- _What the task requires_:
Lines with the word "forget" in them must be copied from the records below.
★ ★ ★
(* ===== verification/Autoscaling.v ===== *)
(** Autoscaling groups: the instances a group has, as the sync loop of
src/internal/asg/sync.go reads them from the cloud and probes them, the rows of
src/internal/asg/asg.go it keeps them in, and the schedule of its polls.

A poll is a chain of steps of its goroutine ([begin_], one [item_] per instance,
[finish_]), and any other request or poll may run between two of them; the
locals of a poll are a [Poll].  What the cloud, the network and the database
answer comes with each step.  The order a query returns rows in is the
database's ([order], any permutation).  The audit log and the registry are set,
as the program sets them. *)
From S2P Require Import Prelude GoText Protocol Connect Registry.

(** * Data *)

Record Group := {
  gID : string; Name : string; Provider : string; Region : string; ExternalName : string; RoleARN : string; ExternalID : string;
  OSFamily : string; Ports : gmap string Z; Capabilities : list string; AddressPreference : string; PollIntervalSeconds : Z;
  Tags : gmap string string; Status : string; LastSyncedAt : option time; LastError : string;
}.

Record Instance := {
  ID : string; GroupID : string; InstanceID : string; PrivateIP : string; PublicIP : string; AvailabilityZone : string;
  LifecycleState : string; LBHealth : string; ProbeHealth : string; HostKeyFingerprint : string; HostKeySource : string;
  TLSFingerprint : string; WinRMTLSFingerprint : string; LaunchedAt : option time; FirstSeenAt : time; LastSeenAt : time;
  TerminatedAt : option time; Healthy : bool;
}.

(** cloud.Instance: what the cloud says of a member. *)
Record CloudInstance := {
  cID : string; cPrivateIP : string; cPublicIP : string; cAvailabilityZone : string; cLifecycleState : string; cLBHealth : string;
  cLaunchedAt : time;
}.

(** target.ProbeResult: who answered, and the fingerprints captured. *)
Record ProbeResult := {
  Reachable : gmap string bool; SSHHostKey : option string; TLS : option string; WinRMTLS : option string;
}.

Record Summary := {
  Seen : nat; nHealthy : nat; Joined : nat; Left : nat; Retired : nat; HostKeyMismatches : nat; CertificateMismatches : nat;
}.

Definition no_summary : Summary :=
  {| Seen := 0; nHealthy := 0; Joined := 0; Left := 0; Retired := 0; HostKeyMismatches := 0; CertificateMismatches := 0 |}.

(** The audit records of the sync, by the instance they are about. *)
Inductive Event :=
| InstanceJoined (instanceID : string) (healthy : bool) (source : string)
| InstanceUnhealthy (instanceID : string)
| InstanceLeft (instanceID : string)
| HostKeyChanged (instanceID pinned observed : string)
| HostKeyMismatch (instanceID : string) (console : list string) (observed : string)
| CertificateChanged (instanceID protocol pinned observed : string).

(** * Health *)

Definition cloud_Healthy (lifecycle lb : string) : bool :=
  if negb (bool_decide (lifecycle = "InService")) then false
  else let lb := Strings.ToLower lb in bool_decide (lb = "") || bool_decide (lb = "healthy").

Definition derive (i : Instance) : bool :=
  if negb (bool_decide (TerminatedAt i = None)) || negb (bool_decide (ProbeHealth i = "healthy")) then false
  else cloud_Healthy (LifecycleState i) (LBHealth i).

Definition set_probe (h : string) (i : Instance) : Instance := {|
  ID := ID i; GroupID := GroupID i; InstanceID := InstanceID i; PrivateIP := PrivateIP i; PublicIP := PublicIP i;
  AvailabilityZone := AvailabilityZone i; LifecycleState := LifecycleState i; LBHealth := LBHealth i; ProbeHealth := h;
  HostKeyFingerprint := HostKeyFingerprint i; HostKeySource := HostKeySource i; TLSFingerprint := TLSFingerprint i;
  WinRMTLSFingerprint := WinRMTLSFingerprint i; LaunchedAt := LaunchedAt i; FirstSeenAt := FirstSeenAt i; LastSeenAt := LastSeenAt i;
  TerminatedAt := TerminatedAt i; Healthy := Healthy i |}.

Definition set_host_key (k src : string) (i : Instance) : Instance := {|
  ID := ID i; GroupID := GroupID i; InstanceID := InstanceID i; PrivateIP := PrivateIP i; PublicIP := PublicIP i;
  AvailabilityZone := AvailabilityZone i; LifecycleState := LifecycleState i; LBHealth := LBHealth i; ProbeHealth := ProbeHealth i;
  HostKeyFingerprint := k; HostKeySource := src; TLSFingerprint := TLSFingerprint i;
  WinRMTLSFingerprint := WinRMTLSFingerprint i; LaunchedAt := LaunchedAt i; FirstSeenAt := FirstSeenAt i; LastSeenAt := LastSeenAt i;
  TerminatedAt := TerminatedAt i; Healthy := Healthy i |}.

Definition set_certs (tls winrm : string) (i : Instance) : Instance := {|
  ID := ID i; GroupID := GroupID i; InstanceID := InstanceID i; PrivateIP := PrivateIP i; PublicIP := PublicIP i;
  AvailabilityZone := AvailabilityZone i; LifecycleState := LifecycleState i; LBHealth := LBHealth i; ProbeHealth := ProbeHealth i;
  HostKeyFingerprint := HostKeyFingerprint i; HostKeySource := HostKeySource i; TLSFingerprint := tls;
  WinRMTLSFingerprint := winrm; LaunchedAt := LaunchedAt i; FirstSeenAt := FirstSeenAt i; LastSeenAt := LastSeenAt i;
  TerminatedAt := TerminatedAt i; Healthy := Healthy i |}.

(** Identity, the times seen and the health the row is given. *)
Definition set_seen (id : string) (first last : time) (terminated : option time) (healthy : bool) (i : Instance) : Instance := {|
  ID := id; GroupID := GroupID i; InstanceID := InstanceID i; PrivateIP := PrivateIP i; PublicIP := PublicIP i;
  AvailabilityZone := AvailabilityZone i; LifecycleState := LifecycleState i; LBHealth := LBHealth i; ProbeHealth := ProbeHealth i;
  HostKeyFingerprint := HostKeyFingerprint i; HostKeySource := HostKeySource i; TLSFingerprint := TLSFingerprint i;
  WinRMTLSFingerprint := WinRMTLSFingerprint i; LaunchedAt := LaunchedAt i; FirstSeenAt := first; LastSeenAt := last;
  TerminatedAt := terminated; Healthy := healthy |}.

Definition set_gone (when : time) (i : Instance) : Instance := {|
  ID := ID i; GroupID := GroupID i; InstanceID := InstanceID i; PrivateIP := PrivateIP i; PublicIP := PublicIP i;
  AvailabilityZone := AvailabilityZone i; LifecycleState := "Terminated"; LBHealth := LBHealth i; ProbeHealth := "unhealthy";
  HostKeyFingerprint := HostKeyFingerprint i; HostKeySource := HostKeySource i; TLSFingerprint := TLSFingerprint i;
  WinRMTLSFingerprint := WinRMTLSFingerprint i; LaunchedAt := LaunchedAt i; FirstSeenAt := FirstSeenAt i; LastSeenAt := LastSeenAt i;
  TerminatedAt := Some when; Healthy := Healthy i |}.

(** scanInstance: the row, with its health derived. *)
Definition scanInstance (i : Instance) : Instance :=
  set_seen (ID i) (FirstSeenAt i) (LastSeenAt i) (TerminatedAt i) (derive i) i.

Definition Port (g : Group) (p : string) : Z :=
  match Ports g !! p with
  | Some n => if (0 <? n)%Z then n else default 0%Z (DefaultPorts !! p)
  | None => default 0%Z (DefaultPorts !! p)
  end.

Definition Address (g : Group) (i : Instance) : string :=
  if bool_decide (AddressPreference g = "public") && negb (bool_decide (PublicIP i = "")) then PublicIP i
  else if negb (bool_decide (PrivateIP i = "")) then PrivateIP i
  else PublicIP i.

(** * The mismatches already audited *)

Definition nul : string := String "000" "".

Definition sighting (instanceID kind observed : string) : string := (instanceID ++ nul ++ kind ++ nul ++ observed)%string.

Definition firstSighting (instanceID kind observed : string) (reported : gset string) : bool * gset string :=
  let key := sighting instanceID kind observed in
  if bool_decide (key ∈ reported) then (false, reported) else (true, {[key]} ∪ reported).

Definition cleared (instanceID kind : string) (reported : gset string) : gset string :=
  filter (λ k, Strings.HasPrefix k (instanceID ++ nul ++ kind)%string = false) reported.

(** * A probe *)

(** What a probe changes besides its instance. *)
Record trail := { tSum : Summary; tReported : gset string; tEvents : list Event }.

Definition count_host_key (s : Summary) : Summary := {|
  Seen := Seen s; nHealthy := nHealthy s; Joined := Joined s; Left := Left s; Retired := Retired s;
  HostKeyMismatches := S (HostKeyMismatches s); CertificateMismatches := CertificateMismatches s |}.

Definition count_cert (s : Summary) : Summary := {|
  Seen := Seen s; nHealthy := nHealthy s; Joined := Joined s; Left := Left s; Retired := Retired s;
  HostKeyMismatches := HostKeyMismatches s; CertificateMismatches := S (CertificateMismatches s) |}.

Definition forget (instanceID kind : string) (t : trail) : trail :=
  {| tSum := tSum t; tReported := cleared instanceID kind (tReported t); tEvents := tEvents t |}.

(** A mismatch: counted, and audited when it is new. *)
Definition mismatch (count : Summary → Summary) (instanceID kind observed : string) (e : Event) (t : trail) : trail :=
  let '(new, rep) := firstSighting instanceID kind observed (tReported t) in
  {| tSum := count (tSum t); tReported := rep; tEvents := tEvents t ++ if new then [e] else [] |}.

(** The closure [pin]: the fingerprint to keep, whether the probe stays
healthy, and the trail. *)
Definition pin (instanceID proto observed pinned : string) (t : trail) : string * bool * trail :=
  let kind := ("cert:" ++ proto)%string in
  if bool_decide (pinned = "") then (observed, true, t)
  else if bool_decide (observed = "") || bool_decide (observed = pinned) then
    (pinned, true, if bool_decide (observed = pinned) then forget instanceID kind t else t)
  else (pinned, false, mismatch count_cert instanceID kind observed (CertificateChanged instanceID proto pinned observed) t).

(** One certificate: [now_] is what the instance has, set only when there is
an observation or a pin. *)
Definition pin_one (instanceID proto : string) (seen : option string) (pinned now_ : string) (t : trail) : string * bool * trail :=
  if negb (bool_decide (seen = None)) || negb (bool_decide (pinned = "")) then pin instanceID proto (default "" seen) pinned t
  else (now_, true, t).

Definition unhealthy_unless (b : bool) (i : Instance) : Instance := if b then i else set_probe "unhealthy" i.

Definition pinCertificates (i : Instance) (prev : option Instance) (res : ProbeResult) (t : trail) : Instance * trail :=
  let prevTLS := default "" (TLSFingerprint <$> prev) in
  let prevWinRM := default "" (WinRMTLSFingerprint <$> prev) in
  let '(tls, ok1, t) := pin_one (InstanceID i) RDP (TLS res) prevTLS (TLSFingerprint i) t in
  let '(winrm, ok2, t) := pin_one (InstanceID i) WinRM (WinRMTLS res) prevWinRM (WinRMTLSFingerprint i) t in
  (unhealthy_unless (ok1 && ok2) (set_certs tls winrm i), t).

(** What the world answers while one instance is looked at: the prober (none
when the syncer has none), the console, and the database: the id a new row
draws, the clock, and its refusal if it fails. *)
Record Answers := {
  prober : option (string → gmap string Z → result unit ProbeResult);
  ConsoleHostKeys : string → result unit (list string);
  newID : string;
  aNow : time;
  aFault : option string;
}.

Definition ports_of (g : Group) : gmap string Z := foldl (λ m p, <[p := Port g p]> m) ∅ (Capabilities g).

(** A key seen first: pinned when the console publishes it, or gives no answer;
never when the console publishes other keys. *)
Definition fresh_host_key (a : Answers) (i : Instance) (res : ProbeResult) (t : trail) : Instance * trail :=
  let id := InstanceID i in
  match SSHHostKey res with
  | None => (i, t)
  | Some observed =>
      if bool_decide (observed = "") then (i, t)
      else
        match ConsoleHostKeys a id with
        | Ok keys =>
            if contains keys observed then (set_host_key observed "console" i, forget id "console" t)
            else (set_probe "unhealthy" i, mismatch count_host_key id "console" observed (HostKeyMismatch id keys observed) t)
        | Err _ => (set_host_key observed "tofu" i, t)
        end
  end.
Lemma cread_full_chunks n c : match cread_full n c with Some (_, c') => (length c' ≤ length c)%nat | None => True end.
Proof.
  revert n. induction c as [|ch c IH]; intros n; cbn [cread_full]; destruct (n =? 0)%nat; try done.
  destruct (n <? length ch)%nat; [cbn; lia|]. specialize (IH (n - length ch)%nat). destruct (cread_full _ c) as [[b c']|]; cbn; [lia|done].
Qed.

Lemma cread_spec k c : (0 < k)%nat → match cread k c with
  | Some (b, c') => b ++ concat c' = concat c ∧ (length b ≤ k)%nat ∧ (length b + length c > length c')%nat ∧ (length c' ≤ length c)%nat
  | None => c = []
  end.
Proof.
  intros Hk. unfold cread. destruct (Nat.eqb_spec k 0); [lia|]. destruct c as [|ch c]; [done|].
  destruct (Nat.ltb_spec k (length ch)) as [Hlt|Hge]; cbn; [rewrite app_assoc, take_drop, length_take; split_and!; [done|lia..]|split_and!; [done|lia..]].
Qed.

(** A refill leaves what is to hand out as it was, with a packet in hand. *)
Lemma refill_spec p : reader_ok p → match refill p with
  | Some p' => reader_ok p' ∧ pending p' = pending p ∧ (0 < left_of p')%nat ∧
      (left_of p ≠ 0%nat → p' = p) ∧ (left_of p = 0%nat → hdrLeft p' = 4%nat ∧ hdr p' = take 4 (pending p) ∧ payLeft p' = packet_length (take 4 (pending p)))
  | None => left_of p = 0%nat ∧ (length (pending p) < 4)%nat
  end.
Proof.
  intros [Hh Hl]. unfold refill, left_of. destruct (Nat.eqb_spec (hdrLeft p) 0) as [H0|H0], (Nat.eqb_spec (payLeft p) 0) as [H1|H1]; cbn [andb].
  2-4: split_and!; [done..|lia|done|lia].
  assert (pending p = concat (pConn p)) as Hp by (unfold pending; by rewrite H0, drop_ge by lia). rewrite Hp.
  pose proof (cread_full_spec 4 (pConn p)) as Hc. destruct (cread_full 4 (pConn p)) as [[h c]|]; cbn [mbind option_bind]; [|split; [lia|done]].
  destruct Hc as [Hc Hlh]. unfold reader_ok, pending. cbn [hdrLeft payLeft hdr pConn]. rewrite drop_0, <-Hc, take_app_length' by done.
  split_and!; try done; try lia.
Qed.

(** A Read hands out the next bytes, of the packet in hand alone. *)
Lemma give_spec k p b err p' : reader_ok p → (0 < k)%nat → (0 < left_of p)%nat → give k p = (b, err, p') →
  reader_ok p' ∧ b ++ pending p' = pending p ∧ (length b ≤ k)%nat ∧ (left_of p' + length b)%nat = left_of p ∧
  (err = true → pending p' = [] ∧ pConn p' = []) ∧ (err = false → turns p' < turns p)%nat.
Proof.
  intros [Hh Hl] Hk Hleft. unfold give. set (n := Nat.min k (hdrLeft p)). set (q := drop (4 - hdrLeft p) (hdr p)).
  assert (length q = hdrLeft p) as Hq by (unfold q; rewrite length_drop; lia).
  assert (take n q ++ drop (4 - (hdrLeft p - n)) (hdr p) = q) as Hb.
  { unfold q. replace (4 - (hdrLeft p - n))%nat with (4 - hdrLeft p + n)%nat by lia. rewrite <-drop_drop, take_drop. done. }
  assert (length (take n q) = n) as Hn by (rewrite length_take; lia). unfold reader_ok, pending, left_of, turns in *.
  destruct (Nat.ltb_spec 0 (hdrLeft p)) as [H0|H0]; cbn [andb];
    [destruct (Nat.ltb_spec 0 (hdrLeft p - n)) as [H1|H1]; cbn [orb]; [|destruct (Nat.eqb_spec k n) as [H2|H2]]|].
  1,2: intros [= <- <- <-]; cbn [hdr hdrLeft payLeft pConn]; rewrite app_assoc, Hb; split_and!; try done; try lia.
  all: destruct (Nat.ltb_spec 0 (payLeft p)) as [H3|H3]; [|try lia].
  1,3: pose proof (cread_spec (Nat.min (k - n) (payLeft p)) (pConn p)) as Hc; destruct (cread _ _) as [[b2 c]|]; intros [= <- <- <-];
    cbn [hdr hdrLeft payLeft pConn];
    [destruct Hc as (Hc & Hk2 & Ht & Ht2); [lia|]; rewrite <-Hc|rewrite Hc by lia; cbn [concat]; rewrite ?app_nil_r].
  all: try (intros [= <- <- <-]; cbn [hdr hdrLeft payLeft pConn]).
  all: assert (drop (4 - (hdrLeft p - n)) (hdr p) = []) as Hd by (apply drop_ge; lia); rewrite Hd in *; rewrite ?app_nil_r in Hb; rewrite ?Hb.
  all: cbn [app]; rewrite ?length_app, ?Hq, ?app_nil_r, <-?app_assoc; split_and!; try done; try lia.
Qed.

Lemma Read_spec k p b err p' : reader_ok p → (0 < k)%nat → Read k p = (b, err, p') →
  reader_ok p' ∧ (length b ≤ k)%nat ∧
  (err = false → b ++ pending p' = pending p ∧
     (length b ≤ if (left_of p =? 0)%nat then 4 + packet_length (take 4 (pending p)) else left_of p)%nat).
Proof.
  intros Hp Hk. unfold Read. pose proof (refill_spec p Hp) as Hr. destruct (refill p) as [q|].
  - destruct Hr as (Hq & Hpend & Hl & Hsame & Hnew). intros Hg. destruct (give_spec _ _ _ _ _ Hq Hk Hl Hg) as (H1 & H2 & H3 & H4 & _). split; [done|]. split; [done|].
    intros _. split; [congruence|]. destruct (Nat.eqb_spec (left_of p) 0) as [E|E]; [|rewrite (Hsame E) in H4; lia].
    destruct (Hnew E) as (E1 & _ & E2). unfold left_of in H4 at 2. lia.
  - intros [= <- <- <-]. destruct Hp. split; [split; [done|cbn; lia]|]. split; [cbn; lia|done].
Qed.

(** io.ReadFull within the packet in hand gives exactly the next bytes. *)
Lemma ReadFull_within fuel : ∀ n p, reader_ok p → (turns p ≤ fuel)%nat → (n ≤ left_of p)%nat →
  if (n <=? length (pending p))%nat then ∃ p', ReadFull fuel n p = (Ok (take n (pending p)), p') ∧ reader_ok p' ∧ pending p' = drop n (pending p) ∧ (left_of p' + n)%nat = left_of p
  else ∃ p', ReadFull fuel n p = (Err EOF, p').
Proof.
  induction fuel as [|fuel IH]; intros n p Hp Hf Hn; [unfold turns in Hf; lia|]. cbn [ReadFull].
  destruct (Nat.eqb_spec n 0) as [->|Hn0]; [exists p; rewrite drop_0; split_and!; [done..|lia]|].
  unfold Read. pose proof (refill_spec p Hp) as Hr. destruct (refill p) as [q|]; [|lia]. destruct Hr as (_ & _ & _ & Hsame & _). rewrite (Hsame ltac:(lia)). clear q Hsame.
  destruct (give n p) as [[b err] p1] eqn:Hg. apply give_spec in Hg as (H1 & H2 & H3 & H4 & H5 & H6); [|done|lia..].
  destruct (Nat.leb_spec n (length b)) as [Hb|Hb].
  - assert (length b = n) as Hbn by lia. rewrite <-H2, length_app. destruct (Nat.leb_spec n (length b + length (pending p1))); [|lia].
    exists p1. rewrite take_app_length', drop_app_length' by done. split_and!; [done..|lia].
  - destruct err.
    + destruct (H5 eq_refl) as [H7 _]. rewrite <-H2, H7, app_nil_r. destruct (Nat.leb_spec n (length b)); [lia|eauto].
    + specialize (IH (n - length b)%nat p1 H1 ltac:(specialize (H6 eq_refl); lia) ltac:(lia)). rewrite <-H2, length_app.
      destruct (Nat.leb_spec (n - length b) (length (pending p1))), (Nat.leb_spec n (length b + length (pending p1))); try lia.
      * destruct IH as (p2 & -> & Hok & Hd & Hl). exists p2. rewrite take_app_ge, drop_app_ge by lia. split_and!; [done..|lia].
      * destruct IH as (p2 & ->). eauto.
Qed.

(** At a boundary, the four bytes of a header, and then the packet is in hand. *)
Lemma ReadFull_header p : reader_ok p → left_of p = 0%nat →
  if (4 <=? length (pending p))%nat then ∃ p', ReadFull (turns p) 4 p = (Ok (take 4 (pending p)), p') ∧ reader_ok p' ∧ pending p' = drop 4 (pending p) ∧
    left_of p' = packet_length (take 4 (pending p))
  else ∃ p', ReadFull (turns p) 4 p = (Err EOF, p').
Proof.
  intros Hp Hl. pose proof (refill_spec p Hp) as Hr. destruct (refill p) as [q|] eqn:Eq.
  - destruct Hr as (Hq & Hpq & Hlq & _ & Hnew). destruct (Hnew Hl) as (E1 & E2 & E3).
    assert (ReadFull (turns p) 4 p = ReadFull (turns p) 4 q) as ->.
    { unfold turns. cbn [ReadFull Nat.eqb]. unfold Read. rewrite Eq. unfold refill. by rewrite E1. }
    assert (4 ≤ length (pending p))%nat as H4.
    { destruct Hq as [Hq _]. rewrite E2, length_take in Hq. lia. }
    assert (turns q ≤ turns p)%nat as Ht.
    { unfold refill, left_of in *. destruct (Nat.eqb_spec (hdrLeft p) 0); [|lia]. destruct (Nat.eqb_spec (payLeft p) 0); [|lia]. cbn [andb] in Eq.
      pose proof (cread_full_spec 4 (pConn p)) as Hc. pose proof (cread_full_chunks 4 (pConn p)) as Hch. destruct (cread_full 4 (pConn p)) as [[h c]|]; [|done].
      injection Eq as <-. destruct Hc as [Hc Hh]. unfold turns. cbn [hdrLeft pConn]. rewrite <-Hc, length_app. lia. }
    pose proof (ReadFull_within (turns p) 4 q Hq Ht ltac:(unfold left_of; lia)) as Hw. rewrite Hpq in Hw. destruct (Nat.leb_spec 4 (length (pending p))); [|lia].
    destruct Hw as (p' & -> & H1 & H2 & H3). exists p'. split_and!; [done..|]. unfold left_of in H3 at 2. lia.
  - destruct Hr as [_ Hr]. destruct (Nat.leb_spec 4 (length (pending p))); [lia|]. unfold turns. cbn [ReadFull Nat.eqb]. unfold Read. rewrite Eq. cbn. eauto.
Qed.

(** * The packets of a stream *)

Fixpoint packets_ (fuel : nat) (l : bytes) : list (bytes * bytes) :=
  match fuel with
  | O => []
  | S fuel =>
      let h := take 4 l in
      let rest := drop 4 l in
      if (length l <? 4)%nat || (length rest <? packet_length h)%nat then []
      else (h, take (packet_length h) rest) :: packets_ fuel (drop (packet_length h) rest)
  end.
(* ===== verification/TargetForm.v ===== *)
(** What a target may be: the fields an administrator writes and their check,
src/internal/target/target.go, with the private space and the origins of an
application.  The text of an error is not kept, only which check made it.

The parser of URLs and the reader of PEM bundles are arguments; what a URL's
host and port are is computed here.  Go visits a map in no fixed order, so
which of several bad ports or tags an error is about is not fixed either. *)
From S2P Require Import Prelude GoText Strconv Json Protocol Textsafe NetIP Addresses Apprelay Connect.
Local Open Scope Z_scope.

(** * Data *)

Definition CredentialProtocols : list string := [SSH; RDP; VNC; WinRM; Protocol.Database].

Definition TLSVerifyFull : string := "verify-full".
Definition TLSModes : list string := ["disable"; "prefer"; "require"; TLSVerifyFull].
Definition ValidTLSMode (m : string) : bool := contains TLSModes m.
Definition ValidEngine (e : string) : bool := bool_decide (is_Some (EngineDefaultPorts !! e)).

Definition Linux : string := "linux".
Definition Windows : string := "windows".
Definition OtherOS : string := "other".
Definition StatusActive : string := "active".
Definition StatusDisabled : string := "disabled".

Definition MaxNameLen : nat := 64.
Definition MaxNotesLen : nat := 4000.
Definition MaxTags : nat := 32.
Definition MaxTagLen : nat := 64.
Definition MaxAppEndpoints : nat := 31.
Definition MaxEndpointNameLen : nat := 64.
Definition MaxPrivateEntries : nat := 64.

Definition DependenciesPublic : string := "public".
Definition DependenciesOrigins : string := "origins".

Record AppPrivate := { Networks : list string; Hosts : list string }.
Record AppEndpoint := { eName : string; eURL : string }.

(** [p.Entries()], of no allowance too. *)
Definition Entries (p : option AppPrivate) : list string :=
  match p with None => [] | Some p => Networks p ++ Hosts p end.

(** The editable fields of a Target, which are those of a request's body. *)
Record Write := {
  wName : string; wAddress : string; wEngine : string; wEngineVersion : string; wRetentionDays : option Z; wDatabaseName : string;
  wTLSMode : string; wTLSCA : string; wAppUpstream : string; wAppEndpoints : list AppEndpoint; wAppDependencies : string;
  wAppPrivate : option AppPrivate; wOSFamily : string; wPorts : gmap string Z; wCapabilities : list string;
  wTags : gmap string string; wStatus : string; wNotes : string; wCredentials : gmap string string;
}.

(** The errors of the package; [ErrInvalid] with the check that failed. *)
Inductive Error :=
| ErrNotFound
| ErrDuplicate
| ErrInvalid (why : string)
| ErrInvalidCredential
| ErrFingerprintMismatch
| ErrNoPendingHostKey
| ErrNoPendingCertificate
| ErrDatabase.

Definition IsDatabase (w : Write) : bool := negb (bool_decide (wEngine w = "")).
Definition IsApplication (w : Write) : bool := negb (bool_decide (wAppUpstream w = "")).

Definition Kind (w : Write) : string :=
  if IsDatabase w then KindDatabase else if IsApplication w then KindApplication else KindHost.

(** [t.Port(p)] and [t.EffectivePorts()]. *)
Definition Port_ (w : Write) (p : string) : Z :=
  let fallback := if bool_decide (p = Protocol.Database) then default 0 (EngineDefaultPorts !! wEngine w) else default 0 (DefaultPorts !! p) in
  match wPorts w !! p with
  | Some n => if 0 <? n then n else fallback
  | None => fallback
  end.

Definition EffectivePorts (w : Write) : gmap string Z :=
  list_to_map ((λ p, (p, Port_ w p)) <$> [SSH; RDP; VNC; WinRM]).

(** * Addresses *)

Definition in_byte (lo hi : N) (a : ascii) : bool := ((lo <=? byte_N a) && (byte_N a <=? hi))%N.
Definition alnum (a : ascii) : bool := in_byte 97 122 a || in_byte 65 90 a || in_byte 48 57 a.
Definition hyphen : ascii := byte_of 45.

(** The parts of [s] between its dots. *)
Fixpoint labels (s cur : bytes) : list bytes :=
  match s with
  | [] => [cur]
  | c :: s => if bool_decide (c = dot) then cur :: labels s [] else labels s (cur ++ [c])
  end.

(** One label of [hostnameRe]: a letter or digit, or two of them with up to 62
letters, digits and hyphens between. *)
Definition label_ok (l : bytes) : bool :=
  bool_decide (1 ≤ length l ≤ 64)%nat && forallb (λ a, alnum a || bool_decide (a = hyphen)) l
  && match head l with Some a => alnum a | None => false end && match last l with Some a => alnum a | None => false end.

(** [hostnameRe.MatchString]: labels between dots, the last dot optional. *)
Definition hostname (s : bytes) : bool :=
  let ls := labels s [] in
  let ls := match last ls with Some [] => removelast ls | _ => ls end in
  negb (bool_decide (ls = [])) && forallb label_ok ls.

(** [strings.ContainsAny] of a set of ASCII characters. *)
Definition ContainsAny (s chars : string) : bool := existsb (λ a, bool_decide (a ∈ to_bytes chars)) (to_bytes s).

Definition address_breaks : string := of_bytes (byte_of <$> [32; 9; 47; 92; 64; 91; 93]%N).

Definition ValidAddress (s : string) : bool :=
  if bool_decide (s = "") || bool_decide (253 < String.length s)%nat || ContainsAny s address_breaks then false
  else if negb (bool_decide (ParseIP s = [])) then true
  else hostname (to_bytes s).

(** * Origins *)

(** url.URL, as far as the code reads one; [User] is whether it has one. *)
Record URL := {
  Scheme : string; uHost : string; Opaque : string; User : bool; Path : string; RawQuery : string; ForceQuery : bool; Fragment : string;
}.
★ ★ ★
- _Answer area_:
Definition forget (instanceID kind : string) (t : trail) : trail :=
    (pinned, true, if bool_decide (observed = pinned) then forget instanceID kind t else t)
            if contains keys observed then (set_host_key observed "console" i, forget id "console" t)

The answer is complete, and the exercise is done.